On August 1, the Biden-Harris Administration announced over $1 billion in climate resilience funding through the FY21 Building Resilient Infrastructure and Communities (BRIC) and Flood Mitigation Assistance (FMA) programs.
Ten North Carolina projects were designated for funding in the nationwide BRIC competition, more projects than any other state, and sixth in the nation for total BRIC funding in FY21. These North Carolina projects were designated for FY21 BRIC funding, pending completion of environmental and historical preservation reviews:
- Gastonia – Stream restoration and infrastructure protection along Duharts Creek – $5.9 million
- Siler City – Blood Run Pump Station Relocation and Sewer Line Replacement – $5 million
- Sawmills – South Caldwell Sewer Pump Station Elevation Project – $189,000
- Greenville – St.
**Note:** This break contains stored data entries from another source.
Lemma filter_map_comm {A B : Type} (p : B -> bool) (f : A -> B) (l : list A) :
  List.filter p (map f l) = map f (List.filter (fun x => p (f x)) l).
Proof.
  induction l as [| a l IH]; [reflexivity |].
  cbn [map List.filter]. destruct (p (f a)); cbn [map]; rewrite IH; reflexivity.
Qed.

Section Service.

Variable np_std : list Q -> Q.

(** The loop of the batch: the entries added are those of the analyses
    of the invoices, each at some reading of the clock, in their order;
    the high-risk entries are those of the analyses rated high or
    critical. *)
Lemma batch_loop_entries (invoices historical : list Invoice)
    (analyzed0 : list AnalyzedEntry) (high_risk0 : list HighRiskEntry)
    (clk : Py.Clock) (k : nat) :
  exists analyses,
    length analyses = length invoices
    /\ fst (fst (batch_loop np_std invoices historical analyzed0 high_risk0 clk k))
       = analyzed0
         ++ map (fun a => {| ae_invoice_id := an_invoice_id a;
                             ae_risk_level := risk_level a;
                             ae_anomaly_score := anomaly_score a |}) analyses
    /\ snd (fst (batch_loop np_std invoices historical analyzed0 high_risk0 clk k))
       = high_risk0
         ++ map (fun a => {| hr_invoice_id := an_invoice_id a;
                             hr_risk_level := risk_level a;
                             hr_indicators := fraud_indicators a |})
              (List.filter (fun a => is_high (risk_level a)) analyses)
    /\ Forall (fun a => exists invoice j,
                          In invoice invoices
                          /\ a = fst (analyze_invoice np_std invoice historical None
                                        clk j))
         analyses.
Proof.
  revert analyzed0 high_risk0 k.
  induction invoices as [| invoice invoices IH]; intros analyzed0 high_risk0 k.
  - exists []. cbn. rewrite !app_nil_r. repeat split. constructor.
  - cbn [batch_loop]. unfold Py.bind.
    destruct (analyze_invoice np_std invoice historical None clk k) as [a k'] eqn:Ha.
    assert (Hfst : a = fst (analyze_invoice np_std invoice historical None clk k))
      by (rewrite Ha; reflexivity).
    cbv beta iota zeta.
    match goal with
    | |- context [batch_loop np_std invoices historical ?an ?hi clk k'] =>
        destruct (IH an hi k') as (analyses & Hlen & Han & Hhi & Hall)
    end.
    exists (a :: analyses). split; [cbn [length]; rewrite Hlen; reflexivity |].
    split; [rewrite Han, <- app_assoc; reflexivity |].
    split.
    + rewrite Hhi. cbn [List.filter].
      destruct (is_high (risk_level a)); [rewrite <- app_assoc |]; reflexivity.
    + constructor.
      * exists invoice, k. split; [left; reflexivity | exact Hfst].
      * apply (List.Forall_impl _ (P := fun a => exists invoice0 j,
                   In invoice0 invoices
                   /\ a = fst (analyze_invoice np_std invoice0 historical None clk j)));
          [| exact Hall].
        intros a0 (i & j & Hin & Heq). exists i, j. split; [right; exact Hin | exact Heq].
Qed.

(** The result of a batch by the analyses. *)
Lemma batch_analyze_entries (invoices historical : list Invoice) (clk : Py.Clock)
    (k : nat) :
  exists analyses,
    length analyses = length invoices
    /\ total_invoices (fst (batch_analyze np_std invoices historical clk k))
       = length invoices
    /\ analyzed (fst (batch_analyze np_std invoices historical clk k))
       = map (fun a => {| ae_invoice_id := an_invoice_id a;
                          ae_risk_level := risk_level a;
                          ae_anomaly_score := anomaly_score a |}) analyses
    /\ high_risk (fst (batch_analyze np_std invoices historical clk k))
       = map (fun a => {| hr_invoice_id := an_invoice_id a;
                          hr_risk_level := risk_level a;
                          hr_indicators := fraud_indicators a |})
           (List.filter (fun a => is_high (risk_level a)) analyses)
    /\ Forall (fun a => exists invoice j,
                          In invoice invoices
                          /\ a = fst (analyze_invoice np_std invoice historical None
                                        clk j))
         analyses.
Proof.
  destruct (batch_loop_entries invoices historical [] [] clk (S k))
    as (analyses & Hlen & Han & Hhi & Hall).
  exists analyses. unfold batch_analyze, Py.bind, Py.now, Py.ret.
  destruct (batch_loop np_std invoices historical [] [] clk (S k)) as [lists k'].
  cbn [fst snd total_invoices analyzed high_risk] in *.
  repeat split; assumption.
Qed.

End Service.
(** [key in v] for a string [key]: key membership for a dict, element
    membership for a list, substring for a string, [TypeError] otherwise. *)
Definition py_contains (key : string) (v : pyval) : string + bool :=
  match v with
  | PyDict d => inr (match d !! key with Some _ => true | None => false end)
  | PyList l =>
      inr (existsb (fun x => match x with PyStr s => String.eqb s key | _ => false end) l)
  | PyStr s => inr (Str.contains key s)
  | _ => inl ("argument of type '" +:+ type_name v +:+ "' is not iterable")
  end.

(** [v.items()]: [AttributeError] unless [v] is a dict. *)
Definition py_items (v : pyval) : string + list (string * pyval) :=
  match v with
  | PyDict d => inr (map_to_list d)
  | _ => inl ("'" +:+ type_name v +:+ "' object has no attribute 'items'")
  end.

(** [v[key]] for a string [key]. *)
Definition py_getitem (v : pyval) (key : string) : string + pyval :=
  match v with
  | PyDict d =>
      match d !! key with
      | Some x => inr x
      | None => inl ("'" +:+ key +:+ "'")
      end
  | PyStr _ => inl "string indices must be integers, not 'str'"
  | PyList _ => inl "list indices must be integers or slices, not str"
  | _ => inl ("'" +:+ type_name v +:+ "' object is not subscriptable")
  end.

(** [d.get(key)]. *)
Definition dict_get (d : gmap string pyval) (key : string) : pyval :=
  default PyNone (d !! key).

(** [row[col]]: [KeyError] when the row has no such column. *)
Definition row_getitem (row : gmap string cell) (col : string) : string + cell :=
  match row !! col with
  | Some c => inr c
  | None => inl ("'" +:+ col +:+ "'")
  end.

(** Lines 57-58: [if pd.isna(x): x = ""]. *)
Definition normalize (c : cell) : cell :=
  if pd_isna c then CStr "" else c.

(** Lines 62-75: the f-string. *)
Definition prompt_head : string := Str.q
  ("|                Analyze the following social media user data:|" +:+
   "                Full Name: ^").
Definition prompt_mid : string := Str.q
  ("^|" +:+
   "                Username: ^").
Definition prompt_tail : string := Str.q
  ("^|" +:+
   "                As a world-class cultural and demographic analyst, infer the following metrics.|" +:+
   "                Your response MUST be a single, valid JSON object. Each prediction must include a 'value' and a 'confidence' score between 0.0 and 1.0.|" +:+
   "                JSON structure:|" +:+
   "                {|" +:+
   "                ^predicted_gender^: {^value^: ^Male^, ^Female^, or ^Unisex/Unknown^, ^confidence^: float},|" +:+
   "                ^predicted_origin^: {^value^: ^Likely ethno-geographic origin^, ^confidence^: float},|" +:+
   "                ^deduced_language^: {^value^: ^Language detected in names^, ^confidence^: float},|" +:+
   "                ^user_persona^: {^value^: ^Inferred interest or category^, ^confidence^: float}|" +:+
   "                }|" +:+
   "                ").
(** [n] failures of the same unit in a row, as the pool reports them. *)
Fixpoint fail_times (n : nat) (E : env) (job_id : string) (unit : ref)
    (result : WorkerResult.t) (logger : JobLogger) : M Datatypes.unit :=
  match n with
  | O => mret tt
  | S n' =>
      _on_unit_failed E job_id unit result logger;;
      fail_times n' E job_id unit result logger
  end.

(** The retry budget.  A unit other than the post-processing unit, with
    [retry_count <= max_retries], fails [n] times in a row: each of the
    first [max_retries - retry_count] failures raises [retry_count] by
    one and leaves the job's counters alone; every failure after that
    leaves [retry_count] at [max_retries] and adds one to
    [failed_units]. *)
Theorem retries_are_bounded E job_id unit result logger n :
  forall w u j,
  w_heap w !! unit = Some u ->
  get_job (w_db w) job_id = Some j ->
  is_post_processing_unit j u = false ->
  WorkUnit.retry_count u <= WorkUnit.max_retries u ->
  let w' := snd (fail_times n E job_id unit result logger w) in
  let budget := Z.to_nat (WorkUnit.max_retries u - WorkUnit.retry_count u) in
  WorkUnit.retry_count <$> w_heap w' !! unit
  = Some (WorkUnit.retry_count u + Z.of_nat (Nat.min n budget))
  /\ Job.failed_units <$> get_job (w_db w') job_id
     = Some (Job.failed_units j + Z.of_nat (n - budget))
  /\ Job.completed_units <$> get_job (w_db w') job_id = Some (Job.completed_units j).
Proof.
  induction n as [|n IH]; intros w u j Hu Hj Hpp Hle w' budget; subst w'.
  - cbn [fail_times snd mret M_ret]. unfold ref in *. rewrite Hu, Hj. cbn.
    repeat split; f_equal; lia.
  - cbn [fail_times]. rewrite bind_run.
    set (w1 := snd (_on_unit_failed E job_id unit result logger w)).
    destruct (can_retry u) eqn:Hretry.
    + destruct (on_unit_failed_retry_run E job_id unit result logger w u Hu Hretry)
        as (Hheap & _ & Hjobs). fold w1 in Hheap, Hjobs.
      assert (Hu1 : w_heap w1 !! unit = Some (retried u)).
      { rewrite Hheap. apply (lookup_insert_same _ _ u). exact Hu. }
      assert (Hj1 : get_job (w_db w1) job_id = Some j).
      { rewrite (get_job_same_jobs _ _ _ Hjobs). exact Hj. }
      unfold can_retry in Hretry. apply Z.ltb_lt in Hretry.
      destruct (IH w1 (retried u) j Hu1 Hj1 Hpp) as (H1 & H2 & H3).
      { cbn. lia. }
      cbn [retried WorkUnit.retry_count WorkUnit.max_retries WorkUnit.set_started_at
           WorkUnit.set_assigned_at WorkUnit.set_worker_id WorkUnit.set_retry_count
           WorkUnit.set_status] in H1, H2.
      rewrite H1, H2, H3. subst budget. repeat split; f_equal; lia.
    + destruct (on_unit_failed_final_run E job_id unit result logger w u Hu Hretry)
        as (Hheap & _). fold w1 in Hheap.
      pose proof (on_unit_failed_job E job_id unit result logger w u j Hu Hj) as Hj1.
      cbn zeta in Hj1. fold w1 in Hj1. rewrite Hretry, Hpp in Hj1. cbn [orb] in Hj1.
      assert (Hu1 : w_heap w1 !! unit = Some u) by (rewrite Hheap; exact Hu).
      unfold can_retry in Hretry. apply Z.ltb_ge in Hretry.
      destruct (IH w1 u _ Hu1 Hj1 Hpp Hle) as (H1 & H2 & H3).
      cbn [Job.failed_units Job.completed_units Job.set_failed_units] in H2, H3.
      rewrite H1, H2, H3. subst budget. repeat split; f_equal; lia.
Qed.

Lemma retries_are_bounded_witness :
  let u := _row_to_work_unit assigned_unit_row in
  let j := _row_to_job (sample_job_row 1 0 0 None []) in
  let w' := snd (fail_times 5 sample_env "j" 0%nat sample_failure sample_logger
                   world_unit_assigned) in
  let budget := Z.to_nat (WorkUnit.max_retries u - WorkUnit.retry_count u) in
  WorkUnit.retry_count <$> w_heap w' !! 0%nat
  = Some (WorkUnit.retry_count u + Z.of_nat (Nat.min 5 budget))
  /\ Job.failed_units <$> get_job (w_db w') "j"
     = Some (Job.failed_units j + Z.of_nat (5 - budget))
  /\ Job.completed_units <$> get_job (w_db w') "j" = Some (Job.completed_units j).
Proof.
  exact (retries_are_bounded sample_env "j" 0%nat sample_failure sample_logger 5
           world_unit_assigned (_row_to_work_unit assigned_unit_row)
           (_row_to_job (sample_job_row 1 0 0 None []))
           eq_refl ltac:(vm_compute; reflexivity) ltac:(vm_compute; reflexivity)
           ltac:(vm_compute; discriminate)).
Defined.

(** The signal was sent and did not reach a process. *)
Definition not_delivered (E : env) (s : bool * Z * signal) : Prop :=
  let '(group, pid, sig) := s in
  (if group then os_killpg E pid sig else os_kill E pid sig) <> Delivered.
Lemma qualify_same above above' name :
  Forall2 same_children_but_positions above above' →
  qualify above name = qualify above' name.
Proof.
  destruct 1 as [|gp gp' ? ? [_ Hcs] _]; [done|]. cbn [qualify].
  destruct Hcs as [|c c' ? ? Hc _]; [done|].
  apply same_but_positions_inv in Hc as (_ & _ & Htxt & _). by rewrite Htxt.
Qed.

Lemma keys_same l1 l2 :
  same_place l1 l2 →
  function_key l1 = function_key l2 ∧ type_key l1 = type_key l2
  ∧ external_key l1 = external_key l2.
Proof.
  destruct l1 as [anc a], l2 as [anc' b]. intros [Hanc Hab]. cbn [fst snd] in *.
  apply same_but_positions_inv in Hab as (Hty & _ & _ & Hcs).
  unfold function_key, type_key, external_key. cbn [fst snd].
  rewrite Hty, !(get_decl_name_same a b _ _ Hcs). split_and!; [|done..].
  case_decide; [|done].
  destruct Hanc as [|p p' ? ? [Hp _] Habove]; [done|].
  by rewrite Hp, (qualify_same _ _ _ Habove).
Qed.

Lemma reached_same a :
  ∀ b anc anc',
    Forall2 same_children_but_positions anc anc' →
    same_but_positions a b →
    Forall2 same_place (reached anc a) (reached anc' b).
Proof.
  induction a as [a IH] using node_nested_ind. intros b anc anc' Hanc Hab.
  rewrite !reached_eq. constructor; [done|].
  pose proof Hab as (Hty & _ & _ & Hcs)%same_but_positions_inv.
  assert (is_declaration a ↔ is_declaration b) as Hdecl
    by (unfold is_declaration; by rewrite Hty).
  destruct (decide (is_declaration a)) as [Ha|Ha].
  { rewrite decide_True by (by apply Hdecl). constructor. }
  rewrite decide_False by (by rewrite <- Hdecl).
  apply Forall2_bind.
  assert (Forall2 same_children_but_positions (a :: anc) (b :: anc')) as Hanc'.
  { constructor; [|done]. by split. }
  apply named_children_same in Hcs.
  assert (Forall (λ c, ∀ b anc anc',
                    Forall2 same_children_but_positions anc anc' →
                    same_but_positions c b →
                    Forall2 same_place (reached anc c) (reached anc' b))
            (named_children a)) as IHn.
  { rewrite Forall_forall in IH |- *. intros c [_ Hc]%list_elem_of_filter. by apply IH. }
  clear -Hcs IHn Hanc'. induction Hcs as [|x y l k Hxy _ IHl]; [constructor|].
  apply Forall_cons in IHn as [Hx IHn]. constructor; auto.
Qed.
(** * Rate limiter of the GaDL Telegram bot

    A shallow embedding of [gamdl_telegram/rate_limiter.py] (class
    [RateLimiter]) and the properties of its sliding-window admission.

    Modelling choices.
    - [time.time()] is read once, on the first line of every operation;
      the value read is the explicit argument [current_time].  A Python
      float is a rational number, so a clock reading is a [Qc], and it
      may have a fraction of a second.
    - The cleanup test [current_time - timestamp <= window] is taken
      over the rationals.  Python compares a float with an int exactly,
      but it first rounds the difference of the two floats to the
      nearest float.  Rounding is monotone and leaves the ints a float
      holds as they are, so it never drops a bucket whose age is within
      the window and never keeps one that is a second or more past it;
      it does keep a bucket whose age exceeds the window by less than
      the rounding error (readings 0.1 and 1.1 with window 1: the age
      is 1 + 3/2^55, which rounds to 1).  What is stated of expiry
      below is therefore stated of buckets that are at least a second
      past their window ([long_expired]), or of the sweep itself; what
      is stated of retention is stated of ages within the window.
    - Python ints are unbounded: limits, windows, counts and user ids are
      [Z]; an IP address is a [string].
    - A dict is a [gmap]; [d[k]] on a missing key raises [KeyError], which
      is kept as a possible outcome of every operation.
    - Operations run in a small state monad with exceptions and a log of
      the [logger.warning] lines.
    - The locks serialise the critical sections; the embedding is the
      sequential behaviour of one call. *)

From Stdlib Require Import QArith Qcanon Lqa.
From stdpp Require Import gmap strings pretty.

Local Open Scope Z_scope.

(** ** Exceptions, outcomes and the operation monad *)

Inductive exn : Type :=
  | KeyError
  | RuntimeError (msg : string).

Inductive outcome (A : Type) : Type :=
  | Return (a : A)
  | Raise (e : exn).
Arguments Return {A} a.
Arguments Raise {A} e.

(** A computation over a state [S]: its outcome, the state it leaves
    and the warnings it logged. *)
Definition M (S A : Type) : Type := S → outcome A * S * list string.

Section monad.
Context {S : Type}.

Definition ret {A} (a : A) : M S A := λ s, (Return a, s, []).

Definition bind {A B} (m : M S A) (k : A → M S B) : M S B := λ s,
  match m s with
  | (Return a, s1, l1) =>
      match k a s1 with (r, s2, l2) => (r, s2, l1 ++ l2) end
  | (Raise e, s1, l1) => (Raise e, s1, l1)
  end.

(** [raise e] *)
Definition raise {A} (e : exn) : M S A := λ s, (Raise e, s, []).

(** Reading and writing the attributes of [self] (or the captured
    variables of a closure). *)
Definition get : M S S := λ s, (Return s, s, []).
Definition put (s : S) : M S unit := λ _, (Return tt, s, []).

(** [logger.warning(msg)] *)
Definition logger_warning (msg : string) : M S unit :=
  λ s, (Return tt, s, [msg]).

End monad.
Andrews Drive Infrastructure Protection and Stream Restoration – $3.45 million
- Pollocksville – Building Elevations to Restore the Town’s Commercial Corridor – $1.08 million
- Fair Bluff – Fair Bluff Park Phase 2 – $2.44 million
- Hillsborough – Resilient Regional Water Supply Project- $1.01 million
- Salisbury – Water Supply Resiliency Project for Pump Station Along Yadkin River -$22.5 million
- Fayetteville – Wayland Drive Drainage Improvements – $2.61 million
- Hillsborough – River Pumping Station Relocation from Floodway – $5.81 million
North Carolina received funding for one project in the FY21 Flood Mitigation Assistance program:
- Mecklenburg County – Briar Creek residential acquisitions – $570,1899
Today, FEMA announced that applications are open for the FY22 round of BRIC and FMA grants, totaling $3.1 billion. The agency expects to award $2.3 billion in BRIC grants and $800 million in FMA grants, in part from President Biden’s Bipartisan Infrastructure Law. This marks the largest amount of funding ever made available under the BRIC program.
North Carolina has already benefited from BRIC and FMA funding. In the first year of the BRIC program in 2020, five North Carolina projects were designated for funding. A $5.4 million grant to protect the city of Hickory’s Northeast Wastewater Treatment facility from future disasters was fully awarded in March 2022. The Town of Princeville has started to receive design and engineering funding toward a $10.9 million project to build water, sewer, power and road infrastructure on 53 acres of property the state granted the town after Hurricane Matthew. Additional projects in North Carolina that were designated for FY20 funding are the Silver Creek Pump Station Rehabilitation in Morganton, the Living Shoreline and NC 12 Resiliency Project in Duck and the Snow Creek Pump Station Mitigation in Hickory.